Allen received a basic formal education in North Carolina before continuing his studies in Ohio. In Chillicothe he read law in the traditional manner of the period, apprenticing under established attorneys rather than attending a formal law school. He was admitted to the bar in Ohio in the mid-1820s and began practicing law in Chillicothe. His legal practice, combined with his oratorical ability and alignment with the rising Democratic movement, quickly brought him into the orbit of state and national politics. Through his legal and political work, he established a reputation as a forceful advocate of Democratic principles and a defender of what he regarded as the interests of the common citizen.
Allen’s political career began in the U.S. House of Representatives. He was elected as a Democrat from Ohio and served a single term in the Twenty-Third Congress from March 4, 1833, to March 3, 1835. During this period he supported the policies of President Andrew Jackson, including opposition to the recharter of the Second Bank of the United States and a general commitment to limited federal government. After leaving the House, Allen remained active in Democratic politics in Ohio and continued his legal practice, positioning himself for higher office as the state’s population and political influence grew.
William Allen served as a Senator from Ohio in the United States Congress from March 4, 1837, to March 3, 1849. A member of the Democratic Party, he contributed to the legislative process during three terms in office. His service in Congress occurred during a significant period in American history, encompassing the presidencies of Martin Van Buren, William Henry Harrison, John Tyler, James K. Polk, and Zachary Taylor. As a member of the Senate, Allen participated in the democratic process and represented the interests of his Ohio constituents. He was a prominent advocate of territorial expansion and supported the annexation of Texas and the Polk administration’s hard line in the Oregon boundary dispute, earning him a reputation as a leading “manifest destiny” Democrat. In debates over the Mexican–American War (1846–1848), Allen backed the war effort and generally aligned with the pro-expansion wing of his party, while also reflecting the era’s sectional tensions over the extension of slavery into newly acquired territories.

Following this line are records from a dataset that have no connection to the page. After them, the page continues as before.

Lemma incoming_complete P :
  choice l P → ∃ f, f ∈ incoming_sets ∧ pointed d (λ r, P r = true) l f.
Proof using Hg Hact Hexact Hopt.
  intros (Hall & name & Hgroup). destruct (chosen_match_partial P Hall) as (m & Hmem & Hmc).
  pose proof (λ r, group_incoming_kinds _ _ _ r Hg) as Hkind.
  destruct (name ≫= λ n, action_references_by_name g !! n) as [refs|] eqn:Hrefs.
  - destruct name as [n|]; [|done]. cbn [mbind option_bind] in Hrefs.
    destruct (named_action_partial n refs Hrefs) as (p & Hp & Hd).
    exists (p ∪ m). split; [apply in_incoming_sets; eauto 10|].
    intros c. rewrite elem_of_union, (Hd c), (Hmc c). split.
    + intros [(r & v & [Hr Hname] & ?)|(r & v & (Hr & Hmr & HP) & ?)]; exists r, v; [|auto].
      unfold is_named_action_reference in Hname.
      destruct (source r) as [|f|] eqn:Hs; try done. apply bool_decide_eq_true in Hname.
      split; [|done]. split; [done|]. apply (Hgroup r f Hr Hs). eauto.
    + intros (r & v & [Hr HP] & ?). destruct (Hkind r Hr) as [Hmr|(f & Hs)]; [right; eauto 10|left].
      exists r, v. split; [|done]. split; [done|].
      apply (Hgroup r f Hr Hs) in HP as (n' & [= <-] & Hname).
      unfold is_named_action_reference. rewrite Hs. by apply bool_decide_eq_true_2.
  - exists m. split; [apply in_incoming_sets; eauto|]. intros c. rewrite (Hmc c). split.
    + intros (r & v & (? & ? & ?) & ?). eauto 10.
    + intros (r & v & [Hr HP] & ?). exists r, v. split; [|done]. split; [done|].
      destruct (Hkind r Hr) as [Hmr|(f & Hs)]; [auto|]. exfalso.
      apply (Hgroup r f Hr Hs) in HP as (n & -> & Hname). cbn [mbind option_bind] in Hrefs.
      pose proof (group_incoming_spec _ _ Hg) as (_ & Hn & _). specialize (Hn n).
      rewrite Hrefs in Hn. cbn in Hn.
      assert (r ∈ List.filter (is_named_action_reference n) l) as Hbad.
      { apply in_filter. unfold is_named_action_reference. rewrite Hs. by rewrite bool_decide_eq_true_2. }
      rewrite <-Hn in Hbad. by apply elem_of_nil in Hbad.
Qed.
End incoming_sets.

Lemma incoming_spec reference_info d incoming :
  PossibleIncomingConcreteTableReferences reference_info d = Ok incoming →
  let l := field_references reference_info in
  ∃ sn dn, GetNameOfTable (source_table reference_info) = Ok sn ∧
    GetNameOfTable (destination_table reference_info) = Ok dn ∧
    (∀ r c, r ∈ incoming → c ∈ fields r →
       ∃ f v, f ∈ l ∧ destination_value f d = Ok (Some v) ∧ named f v = Ok c) ∧
    (∀ P, choice l P → ∃ f, pointed d (λ r, P r = true) l f ∧
       (f ≠ ∅ → mkConcreteTableReference sn dn f ∈ incoming)) ∧
    (∀ r f, r ∈ l → source r = ActionField f → ∃ n, GetNameOfAction f = Ok n).
Proof.
  unfold PossibleIncomingConcreteTableReferences.
  intros (_ & _ & (g & Hg & (ap & Hap & (exact & Hexact & (mp & Hmp & (sn & Hsn & (dn & Hdn & [= <-])%bind_Ok_iff)%bind_Ok_iff)%bind_Ok_iff)%bind_Ok_iff)%bind_Ok_iff)%bind_Ok_iff)%bind_Ok_iff.
  cbv zeta. exists sn, dn. split; [done|]. split; [done|].
  pose proof (incoming_sound _ _ _ _ _ _ Hg Hap Hexact Hmp) as Hsound.
  pose proof (incoming_complete _ _ _ _ _ _ Hg Hap Hexact Hmp) as Hcomplete.
  split; [|split].
  - intros r c Hr. apply elem_of_list_to_set, list_elem_of_fmap in Hr as (f & -> & Hf).
    apply list_elem_of_filter in Hf as [_ Hf]. cbn [fields]. eauto.
  - intros P HP. destruct (Hcomplete P HP) as (f & Hf & Hpointed).
    exists f. split; [done|]. intros Hne.
    apply elem_of_list_to_set, list_elem_of_fmap. exists f. split; [done|]. by apply list_elem_of_filter.
  - by apply group_incoming_spec in Hg as (_ & _ & _ & ?).
Qed.

(** What the references of a P4 program satisfy: fields have distinct names, action names and ids
    correspond, and no action has the name of the built-in one. *)
Record well_formed (reference_info : IrTableReference) : Prop := {
  destination_names r r' n :
    r ∈ field_references reference_info → r' ∈ field_references reference_info →
    GetNameOfField (destination r) = Ok n → GetNameOfField (destination r') = Ok n →
    destination r = destination r';
  action_names r r' f f' :
    r ∈ field_references reference_info → r' ∈ field_references reference_info →
    source r = ActionField (P4ActionField f) → source r' = ActionField (P4ActionField f') →
    action_name f = action_name f' ↔ p4_action_id f = p4_action_id f';
  no_built_in_names r f :
    r ∈ field_references reference_info → source r = ActionField (P4ActionField f) →
    action_name f ≠ GetReplicaActionName;
}.

Lemma replica_name f n : is_p4_action_field f = false → GetNameOfAction f = Ok n → n = GetReplicaActionName.
Proof.
  destruct f as [|f|]; [done| |done]. intros _. cbn [GetNameOfAction].
  destruct (built_in_action f); [done|]. by intros [= <-].
Qed.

After leaving the Senate in 1849, Allen retired for a time to his estate, “Fruit Hill,” near Chillicothe, where he devoted himself to agriculture and local affairs. He remained an influential figure in Ohio Democratic politics, and his name continued to carry weight in party councils. In 1873, in the aftermath of the Civil War and during the turbulent Reconstruction era, Allen returned to high office when he was elected the 31st Governor of Ohio. He served a single two-year term from January 12, 1874, to January 10, 1876. As governor, he maintained his long-standing Democratic positions, including opposition to certain centralizing tendencies of the federal government and advocacy for what he viewed as the rights of the states and the working population, though his traditional Jacksonian outlook sometimes put him at odds with emerging industrial and reform currents in Ohio.
In his later years, Allen withdrew again to private life at Fruit Hill. Although no longer in office, he remained a respected elder statesman within the Ohio Democratic Party and a symbol of the state’s antebellum and Reconstruction-era political traditions. William Allen died on July 11, 1879, at his estate near Chillicothe, Ohio. He was interred on the grounds of Fruit Hill. His career, spanning service in the U.S. House of Representatives, the United States Senate, and the Ohio governorship, reflected the evolution of Jacksonian Democracy into the complex partisan landscape of the mid-nineteenth century, and his long tenure in public life marked him as one of the most prominent Ohio Democrats of his generation.